I an no longer doomed to repeat (my search for the meaning of) history.
Promises, promises
You should look at the API documentation for relevant functions.
- dosync – evaluates code in a transaction
- ref – creates a
Ref
object. - deref – returns the current value of a
Ref
. - ensure – enrolls a ref in the current transaction
- ref-set – sets the value of a ref (in a transaction)
- alter – updates the value of a ref (in a transaction)
- commute – updates the value of a ref (in a transaction) both during the transaction, with a recomputation at the end of the transaction.

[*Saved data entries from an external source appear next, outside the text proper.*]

(** X16.  No overbooking: once a booking of [q] units of a room has gone
    through, a further request for that room, by any customer, for more
    than the units that were left is refused and changes nothing. *)
Theorem second_booking_sees_the_first
  (customer other : nat) (w : World) (id : Z) (i : nat) (room : Room)
  (q q' : Z) (c : User) :
  Atoi (text (input 0 w)) = Some id ->
  list_find (fun r => RoomID r = id) (rooms w) = Some (i, room) ->
  Atoi (text (input 1 w)) = Some q ->
  0 < q -> q <= Available room ->
  users w !! customer = Some c ->
  (Balance c <? Price room * float64_of_int q)%float = false ->
  Atoi (text (input 2 w)) = Some id ->
  Atoi (text (input 3 w)) = Some q' ->
  Available room - q < q' ->
  aborted "预订数量超过剩余房间数"
    (run (bookRoom customer) w)
    (run (bookRoom other) (run (bookRoom customer) w)).
Proof.
  intros HA HF HQ Hpos Hav Hc Hb HA' HQ' Hmore.
  destruct (bookRoom_booked customer w id i room HA HF q HQ Hpos Hav c Hc Hb)
    as [_ HR].
  pose proof (bookRoom_reads_two customer w id i room q c HA HF HQ Hpos Hav Hc Hb)
    as HI.
  set (w1 := run (bookRoom customer) w) in *.
  assert (input 0 w1 = input 2 w) as H0 by (unfold input; rewrite HI; reflexivity).
  assert (input 1 w1 = input 3 w) as H1 by (unfold input; rewrite HI; reflexivity).
  pose proof (wrap64_le (Available room - q)) as Hw.
  apply (bookRoom_too_many other w1 id i
           (set_Available (wrap64 (Available room - q)) room)) with (q := q').
  - rewrite H0. exact HA'.
  - rewrite HR. apply (found_after_insert _ _ _ room); [exact HF|].
    cbn [RoomID set_Available]. apply (found_holds _ _ _ _ HF).
  - rewrite H1. exact HQ'.
  - lia.
  - cbn [Available set_Available]. lia.
Qed.

Lemma second_booking_sees_the_first_witness :
  let w := hotel [number "1" 1; number "3" 3; number "1" 1; number "3" 3] in
  aborted "预订数量超过剩余房间数"
    (run (bookRoom 1) w) (run (bookRoom 1) (run (bookRoom 1) w)).
Proof.
  intros w.
  apply (second_booking_sees_the_first 1 1 w 1 0 single 3 3 alice);
    first [ reflexivity | lia | cbn; lia ].
Defined.

(** ** Deleting, then logging in *)

Lemma deleteUser_confirmed (w : World) (id : Z) (i : nat) (u : User) :
  Atoi (text (input 0 w)) = Some id ->
  list_find (fun u => UserID u = id) (users w) = Some (i, u) ->
  text (input 1 w) = "y" \/ text (input 1 w) = "Y" ->
  users (run deleteUser w) = delete i (users w) /\
  stdin (run deleteUser w) = skip 2 (stdin w).
Proof.
  intros HA HF [Hy|Hy]; start w; unfold deleteUser; execute;
    (split; [symmetry; apply delete_take_drop | reflexivity]).
Qed.

Lemma deleted_name_gone (l : list User) (i : nat) (u u0 : User) :
  NoDup (Username <$> l) -> l !! i = Some u -> u0 ∈ delete i l ->
  Username u0 <> Username u.
Proof.
  intros Hnd Hi Hin E. apply list_elem_of_lookup in Hin. destruct Hin as [j Hj].
  rewrite list_lookup_delete in Hj.
  assert (forall k, k <> i -> l !! k = Some u0 -> False) as Hno.
  { intros k Hk Hl. apply Hk.
    apply (NoDup_lookup (Username <$> l) k i (Username u) Hnd).
    - rewrite list_lookup_fmap, Hl, <- E. reflexivity.
    - rewrite list_lookup_fmap, Hi. reflexivity. }
  destruct (decide (j < i)%nat);
    [apply (Hno j) | apply (Hno (S j))]; first [lia | exact Hj].
Qed.
Lemma shown_fold (steps : list Step) (ids : list string) (acc : list Step) :
  fold_left
    (fun shown stepId =>
       match find (fun st => String.eqb (step_id st) stepId) steps with
       | Some step => (shown ++ [step])%list
       | None => shown
       end)
    ids acc
  = (acc
     ++ flat_map
          (fun stepId =>
             match find (fun st => String.eqb (step_id st) stepId) steps with
             | Some step => [step]
             | None => []
             end)
          ids)%list.
Proof.
  revert acc. induction ids as [|id rest IH]; intros acc; simpl.
  - rewrite app_nil_r. reflexivity.
  - rewrite IH.
    destruct (find (fun st => String.eqb (step_id st) id) steps);
      [rewrite <- app_assoc |]; reflexivity.
Qed.

Lemma find_by_id (steps : list Step) (id : string) :
  match find (fun st => String.eqb (step_id st) id) steps with
  | Some st => step_id st = id /\ JS.includes (map step_id steps) id = true
  | None => JS.includes (map step_id steps) id = false
  end.
Proof.
  destruct (find (fun st => String.eqb (step_id st) id) steps) as [st|] eqn:Hf.
  - apply find_some in Hf as [Hin He]. apply String.eqb_eq in He.
    split; [exact He |]. apply includes_In. rewrite <- He.
    apply in_map, Hin.
  - destruct (JS.includes (map step_id steps) id) eqn:Hinc; [| reflexivity].
    apply includes_In, in_map_iff in Hinc as [st [He Hin]].
    pose proof (find_none _ _ Hf st Hin) as Hne. simpl in Hne.
    rewrite He, String.eqb_refl in Hne. discriminate.
Qed.

(** Extra X23.  The completion view goes through the completed
    identifiers in the order of completion and lists, for each one that occurs
    on the active path, one step: the first step of the active path with
    that identifier.  An identifier that does not occur on the active path,
    such as that of a main step after a switch to a fallback, contributes
    nothing.  So the identifiers of the listed steps are the completed
    identifiers that occur on the active path, in the same order and as often
    as they are completed. *)
Theorem completedStepsShown_on_path (article : option Article)
    (now : string) (s : State) :
  let steps := getStepsForActivePath article s in
  let shown := completedStepsShown article now s in
  map step_id shown
  = filter (JS.includes (map step_id steps)) (completedStepIds s)
  /\ Forall
       (fun st =>
          find (fun x => String.eqb (step_id x) (step_id st)) steps = Some st)
       shown.
Proof.
  intros steps shown. unfold shown, completedStepsShown.
  cbn [cs_completedSteps getCompletionSummary]. fold steps.
  rewrite shown_fold. simpl app.
  induction (completedStepIds s) as [|id rest [IHids IHfind]]; simpl.
  - split; [reflexivity | constructor].
  - pose proof (find_by_id steps id) as Hid.
    destruct (find (fun st => String.eqb (step_id st) id) steps) as [st|]
      eqn:Hf.
    + destruct Hid as [He Hinc]. rewrite Hinc. simpl. split.
      * rewrite He, IHids. reflexivity.
      * constructor; [rewrite He; exact Hf | exact IHfind].
    + rewrite Hid. simpl. split; [exact IHids | exact IHfind].
Qed.

End SidePanelExtras.

(** * Properties of [StepManager] *)

Section StepManagerExtras.

Import StepManager.

Lemma move_keeps_article (art : ManagedArticle) (m : Manager) (mv : Move) :
  currentArticle m = Some art
  /\ maxSteps m = Stepper.lengthZ (ma_steps art)
  /\ 0 <= currentStepIndex m <= Z.max (maxSteps m - 1) 0 ->
  currentArticle (move m mv) = Some art
  /\ maxSteps (move m mv) = Stepper.lengthZ (ma_steps art)
  /\ 0 <= currentStepIndex (move m mv) <= Z.max (maxSteps (move m mv) - 1) 0.
Proof.
  intros (Hart & Hmax & Hidx).
  destruct mv; simpl.
  - unfold nextStep, hasArticle. rewrite Hart. simpl.
    destruct (maxSteps m - 1 <=? currentStepIndex m) eqn:Hle; simpl.
    + tauto.
    + apply Z.leb_gt in Hle. repeat split; try assumption; lia.
  - unfold previousStep, hasArticle. rewrite Hart. simpl.
    destruct (currentStepIndex m <=? 0) eqn:Hle; simpl.
    + tauto.
    + apply Z.leb_gt in Hle. repeat split; try assumption; lia.
  - repeat split; try assumption; lia.
Qed.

I’m going to ignore some aspects of Refs and transactions such as validators and watchers. And I’m going to ignore agents. Though they are important tools in using Refs, they are incidental to the main logic of the STM implementation.
Design thinking - in reverse
I don’t want to derive all of MVCC from first principles. In fact, the analysis below is really reverse design; I looked at the code and figured out what the design must have been.
The timeline of Ref values proceeds in discrete steps. Any given point, in the world outside of any transaction, we see a consistent set of values across all the Refs that have been created. There may be transactions running, but we do not see anything they are up to until they commit. When a transaction commits, it will update the Ref world atomically; from the point of view of anyone outside that transaction, the changes will appear to have happened all at once. We will never see a state where only a subset of the changes to Ref values made by the transaction have been applied.
Internally to transactions and to the Refs themselves, timestamps are used to keep track of the order of events. Timestamps are integers and are monotically increasing with time. Transactions get assigned timestamps when they are created, when they are forced to retry execution after a conflict, and when they commit. The timestamps are used internally to determine the relative age of transactions. In addition, the value currently assigned to a Ref will have a timestamp associated with it, the timestamp assigned to the commit action that set the value. For reasons we will go into later, a Ref can keep a history of values with older timestamps. A snapshot of the “Ref world” would be a set of values in effect at a particular time.
Let’s say we have Refs r1
, r2
, and r3
with the following histories, indicated with the notation ‘<value, timestamp>’:
r1: <v11, 0> <v12, 12> <v13, 17>
r2: <v21, 0> <v22, 22>
r3: <v31, 0>
A snapshot of the Ref world at timestamp 19 would be: r1 = v13, r2 = v21, r3 = v31.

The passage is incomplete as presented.